A persistent uptick finally cleared the low $30s in 2014 and completed a 100% retracement into the 1999 high in the fourth quarter of 2015. The stock broke out after the presidential election, posting the most prolific gains of the century into February 2020’s all-time high at $190.70. The first wave of the coronavirus sell-off relinquished nearly 50 points in less than three weeks, finding support in the $150s on Friday.
MSFT Short-Term Outlook
The uptrend that started in 2015 entered a vertical trajectory in 2019, typical of a climax wave often printed at the end of long-term advances. Price action posted a few minor pullbacks during this period but carved no obvious support levels, increasing downside vulnerability during a correction. In turn, this suggests that the current decline could eventually reach the rising trendline in place since February 2016, setting a downside target in the $120s.

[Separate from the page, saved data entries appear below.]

(* ===== verification/SwapOrder.v ===== *)
(** * The order of the swap queue

    src/x/switchly/manager_swap_queue.go: the items of the queue and the order in
    which they are handled. *)

From Stdlib Require Import Ascii.
From stdpp Require Import pretty sorting.
From S2P Require Import Prelude CosmosMath Amounts GoStrings Assets Coins Pools Constants State Txs Names MemoTypes MemoParser Streaming Swap Quorum SwapHandler.
Open Scope Z_scope.

(** ** Stable sorting *)

(** [sort.SliceStable]: the sorted list that keeps the order of equals. *)
Fixpoint insert_stable {A} (less : A → A → bool) (x : A) (l : list A) : list A :=
  match l with
  | [] => [x]
  | y :: r => if less y x then y :: insert_stable less x r else x :: y :: r
  end.
Definition sort_stable {A} (less : A → A → bool) (l : list A) : list A := foldr (insert_stable less) [] l.

Lemma insert_stable_perm {A} (less : A → A → bool) x l : insert_stable less x l ≡ₚ x :: l.
Proof. induction l as [|y l IH]; cbn; [done|]. case_match; [|done]. rewrite IH. constructor. Qed.
Lemma sort_stable_perm {A} (less : A → A → bool) l : sort_stable less l ≡ₚ l.
Proof. induction l as [|x l IH]; cbn; [done|]. by rewrite insert_stable_perm, IH. Qed.

(** Sorting by a key that descends keeps an order among equal keys. *)
Lemma sort_stable_sorted {A} (less : A → A → bool) (key : A → Z) (R : A → A → Prop) l :
  (∀ a b, less a b = true ↔ key b < key a) → StronglySorted R l →
  StronglySorted (λ a b, key b < key a ∨ (key a = key b ∧ R a b)) (sort_stable less l).
Proof.
  intros Hless. induction 1 as [|x l Hl IH Hx]; [constructor|].
  change (sort_stable less (x :: l)) with (insert_stable less x (sort_stable less l)).
  assert (Hx' : Forall (R x) (sort_stable less l)) by by rewrite sort_stable_perm.
  clear Hl Hx. revert IH Hx'. generalize (sort_stable less l) as k. intros k IH Hx'.
  induction IH as [|y r Hr IH' Hy]; cbn; [by repeat constructor|].
  pose proof (Forall_inv Hx') as Hxy. pose proof (Forall_inv_tail Hx') as Hxr. destruct (less y x) eqn:E.
  - apply Hless in E. constructor; [by apply IH'|]. rewrite insert_stable_perm. constructor; [lia|done].
  - assert (¬ key x < key y) by (rewrite <- Hless, E; done).
    assert (Hle : ∀ z, key z <= key y → R x z → key z < key x ∨ (key x = key z ∧ R x z)).
    { intros z Hz HR. destruct (decide (key z < key x)); [by left|right; split; [lia|done]]. }
    constructor; [by constructor|]. constructor; [by apply Hle|].
    rewrite Forall_forall in *. intros z Hz. apply Hle; [destruct (Hy z Hz) as [?|[? _]]; lia|by apply Hxr].
Qed.

Lemma StronglySorted_impl {A} (R S : A → A → Prop) l :
  (∀ a b, R a b → S a b) → StronglySorted R l → StronglySorted S l.
Proof.
  intros HRS. induction 1 as [|x l Hl IH Hx]; constructor; [done|].
  revert Hx. apply Forall_impl. auto.
Qed.

(** ** Items and their order *)

Record swapItem := mkItem {
  si_index : Z;
  si_msg : MsgSwap;
  si_fee : Z;
  si_slip : Z;
}.

Definition same_item (id : string) (index : Z) (item : swapItem) : bool :=
  TxID_Equals (tx_ID (sm_Tx (si_msg item))) id && (index =? si_index item).
Definition HasItem (items : list swapItem) (hash : string) : bool :=
  existsb (λ i, TxID_Equals (tx_ID (sm_Tx (si_msg i))) hash) items.

Record score := mkScore { sc_id : string; sc_score : Z; sc_index : Z }.

(** The score of the first entry of the same swap grows. *)
Fixpoint add_score (id : string) (index n : Z) (l : list score) : list score :=
  match l with
  | [] => []
  | x :: r =>
      if TxID_Equals (sc_id x) id && (sc_index x =? index) then mkScore (sc_id x) (sc_score x + n) (sc_index x) :: r
      else x :: add_score id index n r
  end.
Fixpoint add_scores (n : Z) (items : list swapItem) (l : list score) : list score :=
  match items with
  | [] => l
  | i :: r => add_scores (n + 1) r (add_score (tx_ID (sm_Tx (si_msg i))) (si_index i) n l)
  end.
Fixpoint first_scores (n : Z) (items : list swapItem) : list score :=
  match items with
  | [] => []
  | i :: r => mkScore (tx_ID (sm_Tx (si_msg i))) n (si_index i) :: first_scores (n + 1) r
  end.

(** The zero value of an item, where no item has the score's identity. *)
Definition no_item : swapItem :=
  mkItem 0 (mkMsgSwap (mkTx "" EmptyChain "" "" [] [] "") EmptyAsset "" 0 "" 0 "" "" None false 0 0 "") 0 0.

(** [byFee], [bySlip] and [items] are one array: sorting by slip reorders what
    was sorted by fee, before the scores are given. *)
Definition Sort (items : list swapItem) : list swapItem :=
  let byFee := sort_stable (λ a b, si_fee b <? si_fee a) items in
  let bySlip := sort_stable (λ a b, si_slip b <? si_slip a) byFee in
  let scores := first_scores 0 bySlip in
  let scores := add_scores 0 bySlip scores in
  let scores := sort_stable (λ a b, String.ltb (sc_id a) (sc_id b)) scores in
  let scores := sort_stable (λ a b, sc_score a <? sc_score b) scores in
  (λ x, default no_item (List.find (same_item (sc_id x) (sc_index x)) bySlip)) <$> scores.

(** ** The order of the swaps *)

Definition item_id (i : swapItem) : string * Z := (ToUpper (tx_ID (sm_Tx (si_msg i))), si_index i).
Definition score_id (x : score) : string * Z := (ToUpper (sc_id x), sc_index x).
Definition by_slip_then_fee (items : list swapItem) : list swapItem :=
  sort_stable (λ a b, si_slip b <? si_slip a) (sort_stable (λ a b, si_fee b <? si_fee a) items).

Lemma same_item_spec x i : same_item (sc_id x) (sc_index x) i = bool_decide (score_id x = item_id i).
Proof.
  unfold same_item, TxID_Equals, EqualFold, score_id, item_id.
  apply eq_true_iff_eq. rewrite andb_true_iff, !bool_decide_eq_true, Z.eqb_eq. split; [intros [-> ->]; done|].
  by intros [= -> ->].
Qed.

(** Entries of the same identities, the [k]-th scored [f k]. *)
Fixpoint scored (f : Z → Z) (n : Z) (items : list swapItem) : list score :=
  match items with
  | [] => []
  | i :: r => mkScore (tx_ID (sm_Tx (si_msg i))) (f n) (si_index i) :: scored f (n + 1) r
  end.

Lemma first_scores_scored n items : first_scores n items = scored (λ k, k) n items.
Proof. revert n. induction items as [|i r IH]; intros n; cbn; [done|]. by rewrite IH. Qed.

Lemma scored_ids f n items : score_id <$> scored f n items = item_id <$> items.
Proof. revert n. induction items as [|i r IH]; intros n; cbn; [done|]. f_equal. apply IH. Qed.

Lemma scored_app f n l k : scored f n (l ++ k) = (scored f n l ++ scored f (n + len l) k)%list.
Proof.
  revert n. induction l as [|i l IH]; intros n; cbn; [by rewrite Z.add_0_r|].
  f_equal. rewrite IH. do 2 f_equal. unfold len. cbn [length]. lia.
Qed.

Lemma add_score_at i n pre x post :
  score_id x = item_id i → item_id i ∉ score_id <$> pre →
  add_score (tx_ID (sm_Tx (si_msg i))) (si_index i) n (pre ++ x :: post) =
  (pre ++ mkScore (sc_id x) (sc_score x + n) (sc_index x) :: post)%list.
Proof.
  intros Hx Hpre.
  assert (Heq : ∀ y, TxID_Equals (sc_id y) (tx_ID (sm_Tx (si_msg i))) && (sc_index y =? si_index i) =
                     bool_decide (score_id y = item_id i)).
  { intros y. rewrite <- same_item_spec. unfold same_item, TxID_Equals. by rewrite EqualFold_sym. }
  induction pre as [|y pre IH]; cbn.
  - by rewrite Heq, bool_decide_true.
  - rewrite Heq, bool_decide_false by (intros E; apply Hpre; rewrite <- E; by left).
    f_equal. apply IH. intros Hin. apply Hpre. by right.
Qed.

(** The second pass gives every item its position again. *)
Lemma add_scores_doubles pre items :
  NoDup (item_id <$> pre ++ items)%list →
  add_scores (len pre) items (scored (λ k, k + k) 0 pre ++ scored (λ k, k) (len pre) items)%list =
  scored (λ k, k + k) 0 (pre ++ items).
Proof.
  revert pre. induction items as [|i r IH]; intros pre Hnd; cbn [add_scores scored].
  - by rewrite !app_nil_r.
  - rewrite add_score_at; [|done|].
    + specialize (IH (pre ++ [i])%list). rewrite <- !app_assoc in IH. cbn [app] in IH.
      replace (len pre + 1) with (len (pre ++ [i])%list) by (unfold len; rewrite length_app; cbn; lia).
      rewrite <- IH by done. f_equal. rewrite scored_app. cbn [scored]. rewrite Z.add_0_l, <- app_assoc. done.
    + rewrite scored_ids. rewrite fmap_app, fmap_cons in Hnd.
      apply list.NoDup_app in Hnd as (_ & Hd & _). intros Hin. apply (Hd _ Hin). by left.
Qed.

Lemma scored_bound f n items x :
  (∀ a b, a < b → f a < f b) → x ∈ scored f n items → f n <= sc_score x.
Proof.
  intros Hf. revert n. induction items as [|i r IH]; intros n; cbn; [by intros ?%not_elem_of_nil|].
  intros [-> |Hx]%elem_of_cons; [cbn; lia|]. apply IH in Hx. pose proof (Hf n (n + 1)). lia.
Qed.
Lemma scored_sorted f n items :
  (∀ a b, a < b → f a < f b) → StronglySorted (λ a b, sc_score a < sc_score b) (scored f n items).
Proof.
  intros Hf. revert n. induction items as [|i r IH]; intros n; cbn; [constructor|].
  constructor; [apply IH|]. apply Forall_forall. intros x Hx%list_elem_of_In.
  apply scored_bound in Hx; [|done]. pose proof (Hf n (n + 1)). cbn. lia.
Qed.

(** A list in strictly ascending order is what sorting any permutation of it
    gives. *)
Lemma sort_scores l k :
  StronglySorted (λ a b, sc_score a < sc_score b) l → k ≡ₚ l →
  sort_stable (λ a b, sc_score a <? sc_score b) k = l.
Proof.
  intros Hl Hk.
  assert (Hs : StronglySorted (λ a b, - sc_score b < - sc_score a ∨ (- sc_score a = - sc_score b ∧ True))
                 (sort_stable (λ a b, sc_score a <? sc_score b) k)).
  { apply sort_stable_sorted; [intros a b; rewrite Z.ltb_lt; lia|].
    clear. induction k; constructor; [done|]. apply Forall_forall. done. }
  eapply (StronglySorted_unique_strong (λ a b, sc_score a <= sc_score b)).
  - intros x y Hx Hy L1 L2.
    assert (Hx' : x ∈ l) by (by rewrite <- Hk, <- (sort_stable_perm (λ a b, sc_score a <? sc_score b))).
    clear -Hl Hx' Hy L1 L2. induction Hl as [|z l Hl IH Hz]; [by apply not_elem_of_nil in Hy|].
    rewrite Forall_forall in Hz.
    apply elem_of_cons in Hx' as [->|Hx']; apply elem_of_cons in Hy as [->|Hy]; [done|..].
    + apply list_elem_of_In in Hy. specialize (Hz _ Hy). lia.
    + apply list_elem_of_In in Hx'. specialize (Hz _ Hx'). lia.
    + by apply IH.
  - revert Hs. apply StronglySorted_impl. lia.
  - revert Hl. apply StronglySorted_impl. lia.
  - by rewrite sort_stable_perm.
Qed.

Lemma find_itself (l : list swapItem) i x :
  NoDup (item_id <$> l) → i ∈ l → score_id x = item_id i →
  List.find (same_item (sc_id x) (sc_index x)) l = Some i.
Proof.
  induction l as [|j l IH]; cbn; intros Hnd Hi Hx; [by apply not_elem_of_nil in Hi|].
  apply list.NoDup_cons in Hnd as [Hj Hnd]. rewrite same_item_spec.
  apply elem_of_cons in Hi as [->|Hi]; [by rewrite bool_decide_true|].
  rewrite bool_decide_false; [by apply IH|]. intros E. apply Hj. rewrite <- E, Hx.
  by apply list_elem_of_fmap_2.
Qed.

Lemma scored_items f n (all items : list swapItem) :
  NoDup (item_id <$> all) → items ⊆ all →
  (λ x, default no_item (List.find (same_item (sc_id x) (sc_index x)) all)) <$> scored f n items = items.
Proof.
  intros Hnd. revert n. induction items as [|i r IH]; intros n Hsub; cbn; [done|]. f_equal.
  - pose proof (find_itself all i (mkScore (tx_ID (sm_Tx (si_msg i))) (f n) (si_index i)) Hnd) as Hf. cbn in Hf.
    rewrite Hf; [done|apply Hsub; by left|done].
  - apply IH. intros x Hx. apply Hsub. by right.
Qed.

Lemma by_slip_perm items : by_slip_then_fee items ≡ₚ items.
Proof. unfold by_slip_then_fee. by rewrite !sort_stable_perm. Qed.

Lemma Sort_eq items : NoDup (item_id <$> items) → Sort items = by_slip_then_fee items.
Proof.
  intros Hnd. assert (Hnd' : NoDup (item_id <$> by_slip_then_fee items)) by (by rewrite by_slip_perm).
  unfold Sort. fold (by_slip_then_fee items). rewrite first_scores_scored.
  pose proof (add_scores_doubles [] (by_slip_then_fee items) Hnd') as Hd. cbn [app scored] in Hd.
  change (len []) with 0 in Hd. rewrite Hd.
  rewrite (sort_scores (scored (λ k, k + k) 0 (by_slip_then_fee items)));
    [by apply scored_items|apply scored_sorted; intros a b; cbn; lia|by rewrite sort_stable_perm].
Qed.

(** C30: The order of the swaps of a block: every swap once, by slip, and only among
    equal slips by fee.  The position in the order by fee, which is meant to
    weigh as much as that in the order by slip ("add liquidity fee score"), has
    no weight: both orders are kept in one array. *)
Theorem Sort_is_by_slip items :
  NoDup (item_id <$> items) →
  Sort items = by_slip_then_fee items ∧ Sort items ≡ₚ items ∧
  StronglySorted (λ a b, si_slip b < si_slip a ∨ (si_slip a = si_slip b ∧ si_fee b <= si_fee a)) (Sort items).
Proof.
  intros Hnd. rewrite (Sort_eq _ Hnd). split; [done|]. split; [apply by_slip_perm|].
  assert (Hs0 : StronglySorted (λ _ _, True) items).
  { clear. induction items; constructor; [done|]. apply Forall_forall. done. }
  eapply StronglySorted_impl; cycle 1.
  - apply (sort_stable_sorted _ si_slip); [intros a b; apply Z.ltb_lt|].
    apply (sort_stable_sorted _ si_fee); [intros a b; apply Z.ltb_lt|exact Hs0].
  - cbn. intros a b. lia.
Qed.

(** Three swaps of 100, 200 and 300 slip and fee 900, 5 and 5: the one with the
    largest fee is last. *)
Definition ordered_swap (id : string) (fee slip : Z) : swapItem :=
  mkItem 0 (mkMsgSwap (mkTx id EmptyChain "" "" [] [] "") EmptyAsset "" 0 "" 0 "" "" None false 0 0 "") fee slip.
Definition ordered_swaps : list swapItem := [ordered_swap "AA" 900 100; ordered_swap "BB" 5 200; ordered_swap "CC" 5 300].

Lemma Sort_is_by_slip_witness :
  NoDup (item_id <$> ordered_swaps) ∧ (tx_ID ∘ sm_Tx ∘ si_msg <$> Sort ordered_swaps) = ["CC"; "BB"; "AA"] ∧
  Sort ordered_swaps ≡ₚ ordered_swaps.
Proof.
  assert (NoDup (item_id <$> ordered_swaps)) as Hnd by (apply (bool_decide_unpack _); vm_compute; exact I).
  split; [exact Hnd|]. split; [vm_compute; reflexivity|]. apply (Sort_is_by_slip _ Hnd).
Defined.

The monthly stochastic oscillator lifted into the overbought zone in April 2019 and held that lofty level into February 2020, when it crossed into the first long-term sell cycle since the second half of 2018. The stock hasn’t stretched into the oversold zone since 2015, so two lows posted since that time should be watched closely for support in coming months. It’s even possible that a decline will end at the indicator’s rising lows trendline.
The Bottom Line
Microsoft price action has set off long-term sell signals that favor much lower prices into the summer months.
Disclosure: The author held no positions in the aforementioned securities at the time of publication.